#### Exercise aim
Within the material below, count every line with the string "data". Give no more than the number.

=== Section Start ===

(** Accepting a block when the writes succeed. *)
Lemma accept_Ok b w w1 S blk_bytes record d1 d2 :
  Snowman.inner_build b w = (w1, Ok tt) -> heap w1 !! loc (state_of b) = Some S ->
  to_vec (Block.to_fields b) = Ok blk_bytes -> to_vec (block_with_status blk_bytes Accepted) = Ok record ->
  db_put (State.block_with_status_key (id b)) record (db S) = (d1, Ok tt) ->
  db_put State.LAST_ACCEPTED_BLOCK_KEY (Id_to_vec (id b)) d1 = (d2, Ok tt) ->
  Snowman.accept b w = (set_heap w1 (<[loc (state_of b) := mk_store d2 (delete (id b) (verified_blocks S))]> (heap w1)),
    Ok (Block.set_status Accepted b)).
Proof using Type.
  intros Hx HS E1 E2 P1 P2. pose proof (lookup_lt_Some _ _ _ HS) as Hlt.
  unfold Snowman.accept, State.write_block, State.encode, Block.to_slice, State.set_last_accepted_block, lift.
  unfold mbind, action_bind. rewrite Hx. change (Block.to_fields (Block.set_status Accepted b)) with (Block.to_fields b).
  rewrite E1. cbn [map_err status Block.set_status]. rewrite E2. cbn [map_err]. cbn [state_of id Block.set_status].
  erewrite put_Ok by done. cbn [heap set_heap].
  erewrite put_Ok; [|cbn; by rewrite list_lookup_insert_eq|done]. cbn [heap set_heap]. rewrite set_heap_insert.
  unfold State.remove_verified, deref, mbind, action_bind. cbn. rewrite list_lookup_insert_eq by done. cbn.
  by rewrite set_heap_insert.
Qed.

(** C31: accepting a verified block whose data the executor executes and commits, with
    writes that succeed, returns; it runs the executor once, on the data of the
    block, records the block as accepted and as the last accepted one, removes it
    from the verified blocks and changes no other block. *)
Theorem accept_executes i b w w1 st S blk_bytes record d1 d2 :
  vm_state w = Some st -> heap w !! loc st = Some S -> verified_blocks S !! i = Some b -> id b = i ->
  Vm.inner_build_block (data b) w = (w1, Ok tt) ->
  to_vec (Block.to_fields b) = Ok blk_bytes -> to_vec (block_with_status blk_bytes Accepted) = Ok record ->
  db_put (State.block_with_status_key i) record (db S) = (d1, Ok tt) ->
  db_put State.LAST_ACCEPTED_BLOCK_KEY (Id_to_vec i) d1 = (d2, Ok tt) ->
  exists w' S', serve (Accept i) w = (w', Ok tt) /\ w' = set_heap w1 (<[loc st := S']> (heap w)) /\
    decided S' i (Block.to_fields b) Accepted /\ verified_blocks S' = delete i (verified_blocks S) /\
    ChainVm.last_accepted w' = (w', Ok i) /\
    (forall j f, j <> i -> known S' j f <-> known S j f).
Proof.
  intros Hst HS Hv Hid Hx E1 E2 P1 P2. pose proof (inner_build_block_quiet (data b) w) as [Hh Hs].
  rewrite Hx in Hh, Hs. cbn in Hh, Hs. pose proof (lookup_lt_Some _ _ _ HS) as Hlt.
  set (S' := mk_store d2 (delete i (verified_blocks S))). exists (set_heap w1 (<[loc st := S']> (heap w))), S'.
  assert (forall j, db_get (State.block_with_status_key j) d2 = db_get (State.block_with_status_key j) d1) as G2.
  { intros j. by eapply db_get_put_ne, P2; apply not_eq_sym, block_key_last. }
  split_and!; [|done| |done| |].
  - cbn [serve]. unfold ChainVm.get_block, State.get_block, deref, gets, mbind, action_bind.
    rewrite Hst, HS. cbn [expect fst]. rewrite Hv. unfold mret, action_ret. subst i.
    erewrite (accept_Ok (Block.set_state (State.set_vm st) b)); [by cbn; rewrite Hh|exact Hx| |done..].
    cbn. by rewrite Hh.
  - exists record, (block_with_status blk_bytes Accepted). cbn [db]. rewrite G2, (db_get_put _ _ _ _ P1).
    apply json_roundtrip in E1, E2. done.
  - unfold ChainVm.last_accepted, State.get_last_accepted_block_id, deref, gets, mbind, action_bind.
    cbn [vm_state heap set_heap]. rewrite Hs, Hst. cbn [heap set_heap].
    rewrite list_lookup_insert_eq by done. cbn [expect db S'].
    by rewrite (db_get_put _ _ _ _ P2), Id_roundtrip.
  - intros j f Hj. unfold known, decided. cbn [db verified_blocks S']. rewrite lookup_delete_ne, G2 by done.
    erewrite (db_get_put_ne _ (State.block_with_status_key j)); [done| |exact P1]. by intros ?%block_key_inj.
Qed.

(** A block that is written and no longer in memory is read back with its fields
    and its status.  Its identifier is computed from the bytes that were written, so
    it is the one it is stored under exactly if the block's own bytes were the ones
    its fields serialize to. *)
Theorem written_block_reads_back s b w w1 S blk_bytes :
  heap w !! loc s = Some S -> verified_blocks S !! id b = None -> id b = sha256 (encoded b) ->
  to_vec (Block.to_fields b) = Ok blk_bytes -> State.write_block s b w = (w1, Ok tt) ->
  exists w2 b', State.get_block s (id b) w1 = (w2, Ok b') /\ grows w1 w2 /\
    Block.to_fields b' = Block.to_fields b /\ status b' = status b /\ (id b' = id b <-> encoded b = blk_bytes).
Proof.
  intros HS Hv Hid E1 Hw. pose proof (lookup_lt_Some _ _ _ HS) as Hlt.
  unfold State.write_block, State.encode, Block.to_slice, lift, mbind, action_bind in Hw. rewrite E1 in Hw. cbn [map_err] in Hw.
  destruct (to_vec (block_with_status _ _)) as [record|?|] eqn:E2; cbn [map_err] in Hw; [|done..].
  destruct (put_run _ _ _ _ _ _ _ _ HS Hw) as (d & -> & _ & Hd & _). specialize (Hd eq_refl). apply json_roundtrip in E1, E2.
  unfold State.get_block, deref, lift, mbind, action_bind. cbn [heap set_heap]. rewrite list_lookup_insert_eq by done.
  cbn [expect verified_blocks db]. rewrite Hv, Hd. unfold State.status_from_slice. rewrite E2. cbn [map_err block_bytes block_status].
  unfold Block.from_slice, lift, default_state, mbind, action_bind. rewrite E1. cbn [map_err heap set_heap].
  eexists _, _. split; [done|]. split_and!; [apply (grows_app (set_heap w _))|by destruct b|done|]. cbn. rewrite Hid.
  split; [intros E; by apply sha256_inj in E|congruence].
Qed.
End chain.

=== Section End ===
=== Section Start ===

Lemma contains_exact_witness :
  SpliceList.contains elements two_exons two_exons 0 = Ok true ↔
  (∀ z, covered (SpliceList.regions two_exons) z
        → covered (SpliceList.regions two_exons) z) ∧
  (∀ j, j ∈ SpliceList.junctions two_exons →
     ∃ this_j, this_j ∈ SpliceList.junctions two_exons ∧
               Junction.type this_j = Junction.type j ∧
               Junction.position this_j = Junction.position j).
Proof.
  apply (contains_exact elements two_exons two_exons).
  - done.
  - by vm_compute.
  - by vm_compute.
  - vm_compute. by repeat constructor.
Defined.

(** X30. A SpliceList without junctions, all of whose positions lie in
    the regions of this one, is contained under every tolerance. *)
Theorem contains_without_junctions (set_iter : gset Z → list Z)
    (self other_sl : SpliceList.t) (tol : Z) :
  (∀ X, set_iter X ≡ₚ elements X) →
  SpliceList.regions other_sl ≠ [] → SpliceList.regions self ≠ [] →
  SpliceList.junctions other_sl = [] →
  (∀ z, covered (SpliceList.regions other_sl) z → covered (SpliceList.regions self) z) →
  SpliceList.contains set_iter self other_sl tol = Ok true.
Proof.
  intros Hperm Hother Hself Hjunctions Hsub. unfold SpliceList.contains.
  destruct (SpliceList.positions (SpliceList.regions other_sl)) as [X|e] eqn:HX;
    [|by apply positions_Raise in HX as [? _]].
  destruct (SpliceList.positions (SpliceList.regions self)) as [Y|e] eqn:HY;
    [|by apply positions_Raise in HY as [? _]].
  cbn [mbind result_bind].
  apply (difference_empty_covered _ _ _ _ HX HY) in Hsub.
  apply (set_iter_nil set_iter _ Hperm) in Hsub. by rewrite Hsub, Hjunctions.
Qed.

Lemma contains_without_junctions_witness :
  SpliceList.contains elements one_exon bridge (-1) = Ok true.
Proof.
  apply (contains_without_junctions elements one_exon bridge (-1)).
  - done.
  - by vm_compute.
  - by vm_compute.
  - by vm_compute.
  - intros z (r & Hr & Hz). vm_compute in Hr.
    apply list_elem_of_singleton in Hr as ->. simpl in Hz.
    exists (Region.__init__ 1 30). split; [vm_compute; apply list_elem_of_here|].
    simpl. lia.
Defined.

=== Section End ===

#### Exercise output
4